Travail, interludes & volonté du livre


«Et puis, le voyage?» Non, ce n'est pas un voyage. Ce n'est plus un voyage. C'est la vie qui continue, et c'est le travail. Beaucoup de travail : je ne crois pas avoir jamais tant trimé de ma vie. Ça commence tôt le matin, vers 5 ou 6 h. Je monte sur la terrasse sur le toit. À côté de la piscine, une table à pique-nique. C'est le moment écriture, je m'enfonce et je vis. Jusqu'à 8 ou 9 h. Puis la journée, qui me demande souvent des efforts obligés, la traduction parlementaire, surtout. Quand j'ai un moment, je l'investis dans ce site que je construis en parallèle, entreprise purement monétaire, et incertaine. Ou dans la traduction de cette grande fulgurance qui tombera dans le domaine public dans quelques années (je n'attends pas la caution d'un éditeur, je fais mon boulot à contrevent, et quel plaisir d'entrer dans cette prose libre, magnifiquement échevelée). Et puis plein de petites choses comme apprendre à taper correctement avec mes dix doigts (pour traduire plus vite les textes du Parlement, mais ça touche aussi à l'écriture, bien sûr – voir ce texte de Kafka où il dit toute son admiration pour ce patron qui sait taper à la machine – admiration que je partage, pour Kerouac par exemple).

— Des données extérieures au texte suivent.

Example directory_reads_witness :
  exists s, LookupEntry s.2 dot (a_dev s.1) = (Ok (2, FT_DIR), a_dev s.1) /\
    LookupEntry s.2 (str "x") (a_dev s.1) = (Err ErrNotFound, a_dev s.1).
Proof.
  destruct demoDir as (d' & _ & Hrep). eexists. split.
  - exact (proj1 (directory_reads _ _ dot Hrep)).
  - exact (proj1 (directory_reads _ _ (str "x") Hrep)).
Defined.
(* ===== verification/Mutation.v ===== *)
(** * Mutation: all or nothing, [RunMutation] of [internal/fs/fs.go]

    A mutation runs on the image in memory; what it changed is collected,
    undone, and committed by one transaction.  This file proves that the disk
    has the state before the mutation or the one after it, whatever fails, and
    what a rollback restores. *)

From S2P Require Export Still.

(** ** No step of [RunMutation] panics *)

#[export] Hint Resolve WriteBlock_total WriteInode_total Sync_total Commit_total : total.

Lemma osCall_total c : total (osCall c).
Proof. intros d. rewrite /osCall. by destruct (dev_os d). Qed.
#[export] Hint Resolve osCall_total : total.
Lemma Reload_total : total Reload.
Proof. rewrite /Reload. total_solve. Qed.
Lemma ChangedBlocks_total snapshot : total (ChangedBlocks snapshot).
Proof. intros d. rewrite /ChangedBlocks. by destruct (negb _). Qed.
Lemma RestoreBlocks_total snapshot addrs : total (RestoreBlocks snapshot addrs).
Proof. rewrite /RestoreBlocks /restoreOne. total_solve. Qed.
Lemma readBlocks_total addrs : total (readBlocks addrs).
Proof. induction addrs; cbn [readBlocks]; total_solve. Qed.
Lemma ReadSuperblock_total : total ReadSuperblock.
Proof.
  rewrite /ReadSuperblock. total_solve. intros s. rewrite /decodeSuperblock. by destruct (_ <? _)%nat.
Qed.
Lemma WriteSuperblock_total sb : total (WriteSuperblock sb).
Proof. apply WriteBlock_total. Qed.
Lemma ReadBlockBitmap_total : total ReadBlockBitmap.
Proof. rewrite /ReadBlockBitmap. total_solve. Qed.
Lemma ReadInodeBitmap_total : total ReadInodeBitmap.
Proof. rewrite /ReadInodeBitmap. total_solve. Qed.
Lemma flushFn_total num data : total (flushFn num data).
Proof. rewrite /flushFn. destruct (InodeNumToBlock num). total_solve. Qed.
#[export] Hint Resolve Reload_total ChangedBlocks_total RestoreBlocks_total readBlocks_total ReadSuperblock_total
  WriteSuperblock_total ReadBlockBitmap_total ReadInodeBitmap_total flushFn_total : total.
(** What the flushes of a mutation write back fits on the device. *)
Record flushable (f : Filesystem) : Prop := {
  fb_table : table_dev (f_dev f);
  fb_inodes : entries_ok (fs_inodes f);
  fb_cache : cache_ok (f_dev f, fs_buf f);
  fb_data : forall x, is_Some (c_cache (fs_buf f) !! x) -> DataStart <= x;
  fb_names : wf_names (f_sb f);
}.

Lemma flush_inodes_run f :
  flushable f -> exists f', onFsIstate (IFlushAll (Some flushFn)) f = (Ok tt, f') /\ flushable f'.
Proof.
  intros [Ht He Hc Hd Hn]. destruct (IFlushAll_ok _ _ Ht He) as (d' & ic' & E & Ho & He' & _).
  rewrite /onFsIstate /zoom E. eexists. split; [reflexivity|]. pose proof (do_evol _ _ _ Ho) as Hev.
  split; [exact (table_dev_evol _ _ Hev Ht)|done| |exact Hd|exact Hn].
  destruct Hc as [Hw Hl Hent Hs Hcap]. split; cbn [fst snd] in *; [by apply Hev|done| |done|done].
  intros a e Ha. destruct (Hent a e Ha) as (H1 & H2 & H3 & H4). rewrite (evol_BlockCount _ _ Hev).
  split; [done|]. do 2 (split; [done|]).
  intros Hcl. rewrite (H4 Hcl). symmetry. pose proof (Hd a (mk_is_Some _ _ Ha)) as Hge.
    apply (do_frame _ _ _ Ho); unfold table_block, DataStart, InodeTableStart, InodeTableBlocks in *; lia.
Qed.

Lemma flush_buffers_run f :
  flushable f -> exists f', onFsBuf FlushAll f = (Ok tt, f') /\ table_dev (f_dev f') /\ f_sb f' = f_sb f.
Proof.
  intros [Ht _ Hc _ _]. rewrite /onFsBuf. set (s := (f_dev f, with_cemit _ _)).
  assert (cache_ok s) as Hs by by destruct Hc. pose proof (FlushAll_spec s Hs) as HF.
  destruct (FlushAll s) as [[[]|e|] s']; [|by destruct HF as [_ []]; destruct Ht|done]. destruct HF as [Hk _].
  eexists. split; [reflexivity|]. match goal with |- context [forward ?x ?y ?z] => destruct (same_core_forward x y z) as (-> & _) end.
  rewrite forward_sb. split; [exact (table_dev_evol _ _ (kp_evol _ _ Hk) Ht)|done].
Qed.

Lemma flushMutation_run f : flushable f -> exists f', flushMutation f = (Ok tt, f') /\ healthy (f_dev f').
Proof.
  intros Hf. destruct (flush_inodes_run f Hf) as (f1 & E1 & Hf1). destruct (flush_buffers_run f1 Hf1) as (f2 & E2 & [Hh Hw Ht] & Hs).
  rewrite /flushMutation (bind_ok _ _ _ _ _ E1) (bind_ok _ _ _ _ _ E2) /writeFsSb bind_gets onFsDev_run WriteSuperblock_ok //.
  - unfold has_table, InodeTableStart, InodeTableBlocks, SuperblockAddr in *. lia.
  - rewrite Hs. apply Hf1.
  - by eexists.
Qed.

Lemma flushMutation_calm : keeps calm flushMutation.
Proof.
  rewrite /flushMutation. apply keeps_bind; [apply _|apply onFsIstate_calm, IFlushAll_quiet|]. intros _.
  apply keeps_bind; [apply _|apply onFsBuf_calm, FlushAll_quiet|]. intros _. apply writeFsSb_calm.
Qed.
(** Check 6. *)
Definition checkType (inodeBM : Bitmap) (inum : Z) (r : FsckResult) : M BlockDevice FsckResult :=
  if negb (IsSet inodeBM (inum - 1)) then mret r
  else
    di ← tryM (ReadInode inum);
    match di with
    | inr err => mret (report (InodeUnreadable inum err) r)
    | inl di =>
        let ft := Z.land (Mode di) 0xF000 in
        mret (reportIf (negb (ft =? 0x8000) && negb (ft =? 0x4000) && negb (ft =? 0xA000)) (InvalidFileType inum ft) r)
    end.

(** The entries of an inode, none when it is unreadable or no directory. *)
Definition entriesOf (inum : Z) : M BlockDevice (list DirEntry) :=
  di ← tryM (ReadInode inum);
  match di with
  | inr _ => mret []
  | inl di =>
      if negb (IsDir di) then mret []
      else
        entries ← tryM (ReadAllEntries di);
        mret (match entries with inl entries => entries | inr _ => [] end)
  end.

(** Check 7. *)
Definition checkEntries (inodeBM : Bitmap) (inum : Z) (r : FsckResult) : M BlockDevice FsckResult :=
  if negb (IsSet inodeBM (inum - 1)) then mret r
  else
    entries ← entriesOf inum;
    mret (foldl (fun r e =>
      if skipped e then r
      else reportIf (negb (IsSet inodeBM (u32 (de_Inode e - 1)))) (EntryUnallocated inum (de_Name e) (de_Inode e)) r)
      r entries).

(** The blocks of an inode, none when they are unreadable. *)
Definition blocksOf (inum : Z) : M BlockDevice (list Z) :=
  di ← tryM (ReadInode inum);
  match di with
  | inr _ => mret []
  | inl di =>
      blks ← tryM (BlockList di);
      mret (match blks with inl blks => blks | inr _ => [] end)
  end.

(** Check 8, with the map from blocks to the first inode that has them. *)
Definition checkBlock (blockBM : Bitmap) (inum : Z) (s : FsckResult * gmap Z Z) (blk : Z) : FsckResult * gmap Z Z :=
  let '(r, refBlocks) := s in
  if blk =? 0 then s
  else
    let r := reportIf (negb (IsSet blockBM blk)) (BlockNotMarked inum blk) r in
    match refBlocks !! blk with
    | Some prev => (report (BlockDoublyReferenced blk prev inum) r, refBlocks)
    | None => (r, <[blk := inum]> refBlocks)
    end.
Definition checkBlocks (blockBM inodeBM : Bitmap) (inum : Z) (s : FsckResult * gmap Z Z)
    : M BlockDevice (FsckResult * gmap Z Z) :=
  if negb (IsSet inodeBM (inum - 1)) then mret s
  else
    blks ← blocksOf inum;
    mret (foldl (checkBlock blockBM inum) s blks).

(** Check 9: one entry of the directory [cur], met by the search. *)
Definition visitEntry (cur : Z) (e : DirEntry) (s : FsckResult * gset Z * list Z)
    : M BlockDevice (FsckResult * gset Z * list Z) :=
  let '(r, visited, queue) := s in
  if skipped e then mret s
  else if decide (de_Inode e ∈ visited) then
    child ← tryM (ReadInode (de_Inode e));
    mret (reportIf (match child with inl child => IsDir child | inr _ => false end)
            (CircularDirectory (de_Inode e) (de_Name e) cur) r, visited, queue)
  else mret (r, {[de_Inode e]} ∪ visited, queue ++ [de_Inode e]).
(* ===== verification/FileBytes.v ===== *)
(** * FileBytes: the blocks and bytes of a file in the layers of the program

    A file is reached through the block map of its inode, the buffer cache and
    the device.  Its bytes are a function of the state, [fileByte]; here are
    the steps of the loops of [internal/ops/file_ops.go] on them: a block is
    fetched, given back, changed and allocated, next to other files. *)

From S2P Require Export Walk.

(** ** One user of the buffer cache *)

(** No entry appears, and none is pinned more often. *)
Definition fewer (s s' : cstate) : Prop := forall a e', c_cache s'.2 !! a = Some e' ->
  exists e, c_cache s.2 !! a = Some e /\ be_pinCount e' = be_pinCount e.

#[export] Instance fewer_preorder : PreOrder fewer.
Proof.
  split; [by intros s a e' H; exists e'|]. intros s1 s2 s3 H1 H2 a e' H.
  destruct (H2 a e' H) as (e & He & ->). by apply H1.
Qed.

Lemma modCache_fewer f :
  (forall c a e', c_cache (f c) !! a = Some e' -> exists e, c_cache c !! a = Some e /\ be_pinCount e' = be_pinCount e) ->
  keeps fewer (modCache f).
Proof. intros H. apply keeps_modify; [apply _|]. intros s a e'. apply H. Qed.

Lemma onCDev_fewer {A} (m : M BlockDevice A) : keeps fewer (onCDev m).
Proof. intros s a e'. rewrite /onCDev /zoom. destruct (m s.1). intros H. by exists e'. Qed.

Lemma clean_fewer addr : keeps fewer (setEntry addr (with_bdirty false)).
Proof.
  apply modCache_fewer. intros c a e'. cbn. rewrite lookup_alter_Some.
  intros [(-> & e & He & ->)|[_ He]]; eauto.
Qed.

Lemma dropEntry_fewer addr dirty : keeps fewer (dropEntry addr dirty).
Proof.
  intros s a e'. destruct (dropEntry_run addr dirty s) as (c & -> & Hc & _). cbn [snd]. rewrite Hc lookup_delete_Some.
  intros [_ H]. by exists e'.
Qed.
#[export] Hint Resolve onCDev_fewer clean_fewer dropEntry_fewer : quiet.

Lemma evictWalk_fewer rest : keeps fewer (evictWalk rest).
Proof. induction rest; cbn [evictWalk]; quiet_solve. Qed.
#[export] Hint Resolve evictWalk_fewer : quiet.
Lemma evictLoop_fewer fuel : keeps fewer (evictLoop fuel).
Proof. induction fuel; cbn [evictLoop]; quiet_solve. Qed.
#[export] Hint Resolve evictLoop_fewer : quiet.
Lemma evictIfNeeded_fewer : keeps fewer evictIfNeeded.
Proof. rewrite /evictIfNeeded. quiet_solve. Qed.

(** Nobody uses a block, but for the block [a], which has one user. *)
Definition idle (s : cstate) : Prop := forall x e, c_cache s.2 !! x = Some e -> be_pinCount e = 0.
Definition held (a : Z) (s : cstate) : Prop :=
  is_Some (c_cache s.2 !! a) /\
  forall x e, c_cache s.2 !! x = Some e -> be_pinCount e = if decide (x = a) then 1 else 0.
(** Only [a] may have come into the cache. *)
Definition grown (a : Z) (s s' : cstate) : Prop :=
  forall x, is_Some (c_cache s'.2 !! x) -> x = a \/ is_Some (c_cache s.2 !! x).

Lemma idle_not_full s : cache_ok s -> idle s -> ~ all_pinned s.
Proof.
  intros Hs Hi [Hn Hp]. destruct (map_choose (c_cache s.2)) as (a & e & He).
  - intros E. pose proof (po_capacity _ _ _ _ Hs) as Hc. rewrite E /mapLen map_size_empty in Hn. lia.
  - specialize (Hp a e He). rewrite (Hi a e He) in Hp. lia.
Qed.

Lemma get_hit s a e :
  cache_ok s -> idle s -> 0 <= a -> c_cache s.2 !! a = Some e ->
  exists s', GetBlock a s = (Ok (be_data e), s') /\ held a s' /\ grown a s s'.
Proof.
  intros Hs Hi Ha E. rewrite /GetBlock bind_gets E bind_modify. eexists. split; [reflexivity|]. split; [split|].
  - cbn. by rewrite lookup_alter_eq E.
  - intros x ex. cbn. rewrite lookup_alter_Some. intros [(-> & e' & He & ->)|[Hne He]].
    + rewrite decide_True //=. by rewrite (Hi _ _ He).
    + rewrite decide_False; [by apply not_eq_sym|]. by apply (Hi x).
  - intros x. cbn. rewrite lookup_alter_is_Some. by right.
Qed.

Lemma get_miss s a :
  c_cache s.2 !! a = None -> idle s ->
  match GetBlock a s with
  | (Ok _, s') => held a s' /\ grown a s s'
  | _ => True
  end.
Proof.
  intros E Hi. rewrite /GetBlock bind_gets E bind_modify. set (s1 := (s.1, with_stats (countStats 0 1 0) s.2)).
  rewrite /mbind /M_bind /wrapErr /onCDev /zoom. destruct (ReadBlock a s1.1) as [[b|er|] d']; [|done..].
  rewrite /gets. cbn [snd s1]. rewrite E. pose proof (evictIfNeeded_fewer (d', with_stats (countStats 0 1 0) s.2)) as Hf.
  destruct (evictIfNeeded _) as [[[]|er|] s3]; [|done..]. cbn [snd] in Hf.
  destruct (insertEntry_run a (mkBufEntry b false 1) s3) as (c & -> & Hc & _). split; [split|].
  - cbn [snd]. rewrite Hc lookup_insert_eq. by eexists.
  - intros x e. cbn [snd]. rewrite Hc lookup_insert_Some. intros [[<- <-]|[Hne He]]; [by rewrite decide_True|].
    rewrite decide_False; [by apply not_eq_sym|]. destruct (Hf x e He) as (e0 & He0 & ->). by apply (Hi x).
  - intros x. cbn [snd]. rewrite Hc. intros [e [[<- <-]|[Hne He]]%lookup_insert_Some]; [by left|right].
    destruct (Hf x e He) as (e0 & He0 & _). by exists e0.
Qed.

(** On a device that does not fail, the block is read and held. *)
Lemma GetBlock_idle s a :
  cache_ok s -> idle s -> healthy s.1 -> 0 <= a < BlockCount s.1 ->
  exists s', GetBlock a s = (Ok (view s a), s') /\ kept s s' /\ held a s' /\ grown a s s'.
Proof.
  intros Hs Hi Hh Ha. pose proof (GetBlock_spec s a Hs ltac:(lia)) as HG.
  destruct (c_cache s.2 !! a) as [e|] eqn:E.
  - destruct (get_hit s a e Hs Hi ltac:(lia) E) as (s' & EG & H). rewrite EG in HG. destruct HG as [<- Hk].
    by exists s'.
  - pose proof (get_miss s a E Hi) as HM. destruct (GetBlock a s) as [[b|er|] s']; [| |done].
    + destruct HG as [-> Hk]. by exists s'.
    + destruct HG as [_ Hp]. destruct (idle_not_full s Hs Hi). apply Hp; [done|lia].
Qed.

(** The block is given back, with any data. *)
Definition unpinned (data : block) (e : bufEntry) : bufEntry :=
  with_pin (be_pinCount e - 1) (with_bdata data e).

(** The states of the cache after [PutBlock] and after [MarkDirty]. *)
Definition given_back (a : Z) (data : block) (s : cstate) : cstate :=
  (s.1, with_lru (moveToFront a) (with_cache (alter (unpinned data) a) s.2)).
Definition marked (a : Z) (s : cstate) : cstate := (s.1, with_cache (alter (with_bdirty true) a) s.2).

Lemma PutBlock_held s a data :
  held a s -> length data = BlockLen ->
  PutBlock a data s = (Ok tt, given_back a data s).
Proof.
  intros [[e E] Hp] Hl. rewrite /PutBlock bind_failIf_false; [by rewrite Hl|]. rewrite bind_gets E.
  rewrite /given_back /setEntry /modCache !bind_modify /modify. f_equal. f_equal. f_equal. rewrite /with_cache /=. f_equal.
  rewrite alter_alter_eq. apply alter_ext. intros x Hx. rewrite E in Hx. injection Hx as <-.
  specialize (Hp a e E). rewrite decide_True // in Hp. cbn. by rewrite /unpinned Hp.
Qed.

Lemma idle_alter a s s' g :
  held a s -> c_cache s'.2 = alter g a (c_cache s.2) -> (forall e, be_pinCount (g e) = be_pinCount e - 1) ->
  idle s' /\ grown a s s'.
Proof.
  intros [_ Hp] E Hg. split.
  - intros x e. rewrite E lookup_alter_Some. intros [(-> & e0 & He & ->)|[Hne He]].
    + rewrite Hg (Hp _ _ He) decide_True //.
    + rewrite (Hp _ _ He) decide_False //. by apply not_eq_sym.
  - intros x. rewrite E lookup_alter_is_Some. by right.
Qed.
(** What a file's user has in the caches has a place on the disk. *)
Lemma file_flushable f inum d : file_at f inum d -> wf_names (f_sb f) -> flushable f.
Proof.
  intros [Hh He _ Hok _] Hn. destruct (so_alloc _ (fo_map _ _ Hok)) as [_ Hd Hw Hc].
  split; [|done|exact (fo_cache _ _ Hok)| |done].
  - split; [done|done|]. rewrite /has_table. change (BlockCount (f_dev f) = TotalBlocks) in Hc. by rewrite Hc.
  - intros x Hx. by destruct (fo_cached _ _ Hok x Hx) as ([H _] & _).
Qed.

Section write.
Context (ts : list JournalTransaction) (now : Z) (cred : Credential) (f : Filesystem) (inum : Z) (di : DiskInode)
  (off : Z) (buf : list byte).
Hypothesis (Hs : settled ts f) (Hat : file_at f inum di) (Hnames : wf_names (f_sb f)) (Hdir : IsDir di = false)
  (Hperm : CheckPermission di cred false true false = Ok tt) (Hnow : is_u32 now) (Ho : 0 <= off)
  (Hle : off + Z.of_nat (length buf) <= 2 ^ 44)
  (Hj : forall n f2, outcome (writeBody now cred inum off buf) (counted Writes f) n f2 -> journalable ts (f_dev f) (f_dev f2)).

(** A write ends well, or there is no room for it. *)
Lemma Write_cases :
  match RunMutation now (writeBody now cred inum off buf) (counted Writes f) with
  | (Ok n, f') => exists f1 di', writeBody now cred inum off buf (with_mutating true (counted Writes f)) = (Ok n, f1) /\
      n = Z.of_nat (length buf) /\ wrote_file f inum di off buf f1 di'
  | (Err e, f') => (e = ErrNoSpace \/ e = ErrTooBig /\ maxBytes < off + Z.of_nat (length buf)) /\ rolled_back f f' /\
      (writeBody now cred inum off buf (with_mutating true (counted Writes f))).1 = Err e
  | (Panic, _) => False
  end.
Proof using Hs Hat Hnames Hdir Hperm Hnow Ho Hle Hj.
  set (f0 := counted Writes f) in *. assert (settled ts f0) as Hs0 by by destruct Hs.
  set (g := with_mutating true f0). assert (follows f g) as Hg by by apply aside_follows.
  assert (file_at g inum di) as Hgat.
  { apply (file_at_same f g inum di di); [by apply aside_same|by split|apply Hat|apply Hat|done]. }
  pose proof (writeBody_effect now cred g inum di off buf Hgat eq_refl Hdir Hperm Hnow Ho Hle) as HW.
  pose proof (mutation_mutstep _ _ (m_write now cred inum off buf)) as Hm.
  pose proof (writeBody_named now cred inum off buf g Hnames) as Hn1.
  destruct (writeBody now cred inum off buf g) as [[n|e|] f1] eqn:EB; [| |done].
  - destruct HW as (-> & di' & HW). apply (wrote_before f) in HW; [|done|apply Hat].
    pose proof (wrote_follows _ _ _ _ _ _ _ _ HW (aside_follows f1 (with_mutating false f1) eq_refl eq_refl eq_refl eq_refl)) as HW1.
    destruct (RunMutation_run ts now _ f0 _ f1 Hs0 Hm EB (file_flushable _ _ _ (wr_at _ _ _ _ _ _ _ HW1) Hn1)) as (f' & ->).
    { intros f2 E2. apply (Hj (Z.of_nat (length buf)) f2). by exists f1. }
    by exists f1, di'.
  - destruct (RunMutation_Err ts now _ f0 e f1 Hs0 (fa_healthy _ _ _ Hat) Hm EB) as (f' & -> & HR). split; [exact HW|].
    split; [by destruct HR|done].
Qed.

Le boulot m'entraîne loin dans le soir, quand je ne tombe pas de fatigue avant.

 

Mais il y a cette chance d'écrire sous le ciel d'aube. Il y a ce café, Akha Ama, où je travaille à l'extérieur aussi, sur la terrasse. Il y a cet autre café, Thesis, que j'aurai bien du mal à remplacer quand je rentrerai à Montréal (les tables magnifiques en bois massif, les plantes grimpantes derrière les grandes fenêtres, le comptoir où je peux bosser debout, et ça aide vraiment à tenir les longues heures). Il y a la bouffe incroyable le midi et le soir, la soupe aux nouilles, le riz frit au saumon, la salade de papaye et le poulet rôti, le riz gluant et la salade de porc épicé. Il y a le jogging au crépuscule, quand l'air se rafraîchit, sous la montagne Doi Suthep. Il y a la bière qu'on se descend au Doggy Monster, avec ces chiens aux gueules marrantes qui viennent vous voir et vous renifler. Ou bien, aux jours de congé, les lundis, ces balades en scooter dans la campagne et les montagnes, ces hameaux où on s'arrête pour manger, pour boire, pour parler et rigoler, et c'est si paisible et si familier.

 

Big Bang City au programme d'un cours au cégep Édouard Montpetit, et un prof d'université m'a dit qu'il le mettrait aussi au programme (l'an dernier, il était enseigné à Marseille par Arnaud Maïsetti). Il fait son chemin, ce livre. On dit que les lecteurs choisissent les livres qu'ils veulent lire, c'est une évidence, mais si l'inverse était aussi vrai, parfois? Et s'il y avait des livres capricieux, difficiles au sens de picky, qui choisissaient leurs lecteurs? Big Bang a choisi : ça parle à ceux qui pensent la ville et le contemporain, et ça parle aux étudiants, qui ont un regard frais – je n'ai rien à y voir, et tant mieux pour le livre.